(** What the data sets and the configuration must satisfy: a non-empty
    training set, every row of the three sets of width [ni], training
    labels in [-n_class .. n_class-1], at least one class and one hidden
    unit, and a label per row. *)
Definition script_pre (cfg : config K) (train valid test : dataset K) (ni : nat) : Prop :=
  ds_data train <> [] /\
  Forall (fun r => length r = ni) (ds_data train) /\
  Forall (fun r => length r = ni) (ds_data valid) /\
  Forall (fun r => length r = ni) (ds_data test) /\
  labels_ok (cfg_class cfg) (ds_label train) 0 (length (ds_data train)) /\
  cfg_class cfg <> 0 /\
  cfg_hidden cfg <> 0 /\
  length (ds_label train) = length (ds_data train) /\
  length (ds_label valid) = length (ds_data valid) /\
  length (ds_label test) = length (ds_data test).

Definition rows_widthb (ni : nat) (data : list (list K)) : bool :=
  forallb (fun r => Nat.eqb (length r) ni) data.

Definition script_preb (cfg : config K) (train valid test : dataset K) (ni : nat) : bool :=
  negb (Nat.eqb (length (ds_data train)) 0) &&
  rows_widthb ni (ds_data train) && rows_widthb ni (ds_data valid) && rows_widthb ni (ds_data test) &&
  labels_okb (cfg_class cfg) (ds_label train) 0 (length (ds_data train)) &&
  negb (Nat.eqb (cfg_class cfg) 0) &&
  negb (Nat.eqb (cfg_hidden cfg) 0) &&
  Nat.eqb (length (ds_label train)) (length (ds_data train)) &&
  Nat.eqb (length (ds_label valid)) (length (ds_data valid)) &&
  Nat.eqb (length (ds_label test)) (length (ds_data test)).

Lemma rows_widthb_spec ni data : rows_widthb ni data = true -> Forall (fun r => length r = ni) data.
Proof. unfold rows_widthb. rewrite forallb_forall, Forall_forall. intros Hr r Hin. apply Nat.eqb_eq, Hr, Hin. Qed.

Lemma script_preb_spec cfg train valid test ni :
  script_preb cfg train valid test ni = true -> script_pre cfg train valid test ni.
Proof.
  unfold script_preb, script_pre. rewrite !andb_true_iff, !negb_true_iff, !Nat.eqb_eq, !Nat.eqb_neq.
  intros [[[[[[[[[Hn Htr] Hva] Hte] Hlab] Hnc] Hnh] Ltr] Lva] Lte].
  repeat split; try (apply rows_widthb_spec; assumption); try (apply labels_okb_spec; assumption);
    try assumption.
  intros He. rewrite He in Hn. apply Hn. reflexivity.
Qed.

Lemma n_input_of_Ok (data : list (list K)) ni :
  data <> [] -> Forall (fun r => length r = ni) data -> n_input_of data = Ok ni.
Proof. destruct data as [|r rs]; [congruence|]. intros _ Hrows. inversion Hrows; subst. reflexivity. Qed.
Definition remover_item (id : Z) (db : Banco) : Banco :=
  mkBanco (produtos db) (vendas db)
          (List.filter (fun i => negb (i_id i =? id)) (itens db))
          (clientes db) (usuarios db) (proxVenda db) (proxItem db).

(** [venda.delete]: the lines of the sale go with it (the foreign key of the
    line table is declared with cascade delete, as the comment at the call
    says: "os itens serao deletados em cascade"). *)
Definition remover_venda (id : Z) (db : Banco) : Banco :=
  mkBanco (produtos db) (delete id (vendas db))
          (List.filter (fun i => negb (i_vendaId i =? id)) (itens db))
          (clientes db) (usuarios db) (proxVenda db) (proxItem db).

(** ** Transactions

    Inside the callback of [prisma.$transaction] two clients are in reach.
    Only the queries issued on the argument [tx] take part in the interactive
    transaction; the module-level [prisma] client runs its queries on a
    connection of its own, where the uncommitted writes of the transaction
    are not visible.  [fora] is the committed database, the one the
    module-level client reads and writes.  [pend] is what the transaction has
    written so far through [tx], kept as a transformer that is replayed on
    the committed database when the transaction commits.  The transaction
    itself sees its own pending writes ([visao]). *)

Record Tx := mkTx {
  fora : Banco;
  pend : Banco -> Banco
}.

Definition visao (t : Tx) : Banco := pend t (fora t).

(** The callback: it may throw, and it threads the two stores. *)
Definition TxM (A : Type) : Type := Tx -> (Erro + A) * Tx.

Definition tx_ret {A} (a : A) : TxM A := fun t => (inr a, t).

Definition tx_bind {A B} (m : TxM A) (k : A -> TxM B) : TxM B :=
  fun t => match m t with
           | (inl e, t') => (inl e, t')
           | (inr a, t') => k a t'
           end.

Notation "x <- m ;; k" := (tx_bind m (fun x => k))
  (at level 100, m at next level, right associativity).
Notation "m ;;; k" := (tx_bind m (fun _ => k))
  (at level 100, right associativity).

Definition lancar {A} (e : Erro) : TxM A := fun t => (inl e, t).
(** X10. An item the provider gives no text for keeps its source text.
    When the answer of Azure is an array that has no text at the place of
    an item (the array is too short, the element has no translations, or
    the text is empty), the slot of the item holds its own text, passed
    through [stripContext] like an answer. *)
Theorem unanswered_item_keeps_its_source_text {rt : Runtime} (net : Network) (env : Env)
    (targetLocale : string) (layers : list TextItem.t) (σ σ' : State)
    (results : list (option Translation.t)) (j : nat) (layer : TextItem.t)
    (answers : list jsval) :
  translateWithAzure net env layers targetLocale σ = (Ok results, σ') ->
  layers !! j = Some layer ->
  lookupAbbrev (TextItem.text layer) targetLocale = Ok None ->
  azure net targetLocale (contextText <$> List.filter (misses targetLocale) layers)
    = AzureJson (Some (JArr answers)) ->
  truthy (optField
            (optIndex
               (optField (default JUndefined (answers !! batchPosition targetLocale layers j))
                  "translations") 0) "text") = false ->
  results !! j =
    Some (Some (Translation.mk (TextItem.id layer)
                  (JStr (stripContext (TextItem.text layer) (TextItem.layerName layer))))).
Proof.
  intros Hrun Hlook Hnone Hreply Hsilent.
  pose proof (miss_queued targetLocale layers j layer Hlook Hnone) as Hqueued.
  destruct (translateWithAzure_slots net _ _ _ _ _ _ Hrun)
    as [[Hempty _] | (azureResults & Hreply' & _ & Hfilled)].
  - rewrite Hempty in Hqueued. discriminate.
  - rewrite Hreply in Hreply'. injection Hreply' as <-.
    destruct (Hfilled _ _ _ Hqueued) as (found & t & Hfound & Hor & Hslot).
    unfold azureText, getIndex in Hfound. simpl in Hfound. injection Hfound as <-.
    unfold jsOr in Hor. rewrite Hsilent in Hor. injection Hor as <-. exact Hslot.
Qed.

(** X10 when Azure answers with an empty array. *)
Lemma unanswered_item_keeps_its_source_text_at_silence :
  [Some (Translation.mk "a" (JStr "Welcome")); Some (Translation.mk "b" (JStr "JANV"))] !! 0%nat
    = Some (Some (Translation.mk "a" (JStr (@stripContext rt "Welcome" "Heading")))).
Proof.
  apply (@unanswered_item_keeps_its_source_text rt Cases.silent env "fr" layers fresh
           (@translateWithAzure rt Cases.silent env layers "fr" fresh).2
           [Some (Translation.mk "a" (JStr "Welcome")); Some (Translation.mk "b" (JStr "JANV"))]
           0 (TextItem.mk "a" "Heading" "Welcome") []).
  - vm_compute. reflexivity.
  - reflexivity.
  - vm_compute. reflexivity.
  - reflexivity.
  - reflexivity.
Defined.
(** * SimAlign: similarity-matrix refinement (simalign.py)

    A shallow embedding of the algorithmic core of [simalign.py]:
    [apply_distortion], [gather_null_aligns],
    [apply_percentile_null_aligns], [iter_max] and the two-phase
    calibration protocol of the [__main__] block.

    numpy arrays of shape (m, n) are lists of m rows of n numbers.  The
    number type (numpy's float64) is an interface [Arith]; every
    definition and every general theorem is stated over an arbitrary
    instance.  Two instances are given: binary64 floats (the kernel's
    primitive floats, on which the definitions evaluate exactly as the
    program does), and the real numbers (the idealisation in which the
    arithmetic facts are proved).

    The functions of scipy, scikit-learn and numpy behind the entropy
    code, and the matchers of [utils/bertalign.py], are parameters
    ([External], [Matchers]).  Exceptions are values ([outcome]); the
    [while] loop of [iter_max] runs on fuel, and is proved never to
    exhaust it. *)

From Stdlib Require Import String.
From Stdlib Require Import List ZArith Bool Permutation Sorted Lia.
From Stdlib Require Import Reals Lra.
From Stdlib Require Import Uint63 Floats.PrimFloat Floats.SpecFloat Floats.FloatOps
  Floats.FloatAxioms.
Import ListNotations.

Set Implicit Arguments.

(** ** Outcomes of a Python call *)

Inductive exn : Set :=
| NameError
| ValueError
| IndexError
| KeyError
| OverflowError.

(** [Ok v]: the call returns [v]; [Raise e]: it raises [e];
    [OutOfFuel]: the model of a [while] loop ran out of steps. *)
Inductive outcome (A : Type) : Type :=
| Ok (v : A)
| Raise (e : exn)
| OutOfFuel.

Arguments Ok {A} v.
Arguments Raise {A} e.
Arguments OutOfFuel {A}.

Definition bind {A B : Type} (c : outcome A) (k : A -> outcome B) : outcome B :=
  match c with
  | Ok v => k v
  | Raise e => Raise e
  | OutOfFuel => OutOfFuel
  end.

Notation "x <- c ;; k" := (bind c (fun x => k))
  (at level 61, c at next level, right associativity).

(** [for x in l: acc = body(acc, x)], stopping at the first exception. *)
Fixpoint for_each {A S : Type} (l : list A) (body : S -> A -> outcome S)
         (acc : S) : outcome S :=
  match l with
  | [] => Ok acc
  | x :: t => acc' <- body acc x ;; for_each t body acc'
  end.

═══

## ACTIVITY
Go through the material above and output exactly the lines from the one containing "When the answer" through the one containing "(answers : list".

## ANSWER BOX
    When the answer of Azure is an array that has no text at the place of
    an item (the array is too short, the element has no translations, or
    the text is empty), the slot of the item holds its own text, passed
    through [stripContext] like an answer. *)
Theorem unanswered_item_keeps_its_source_text {rt : Runtime} (net : Network) (env : Env)
    (targetLocale : string) (layers : list TextItem.t) (σ σ' : State)
    (results : list (option Translation.t)) (j : nat) (layer : TextItem.t)
    (answers : list jsval) :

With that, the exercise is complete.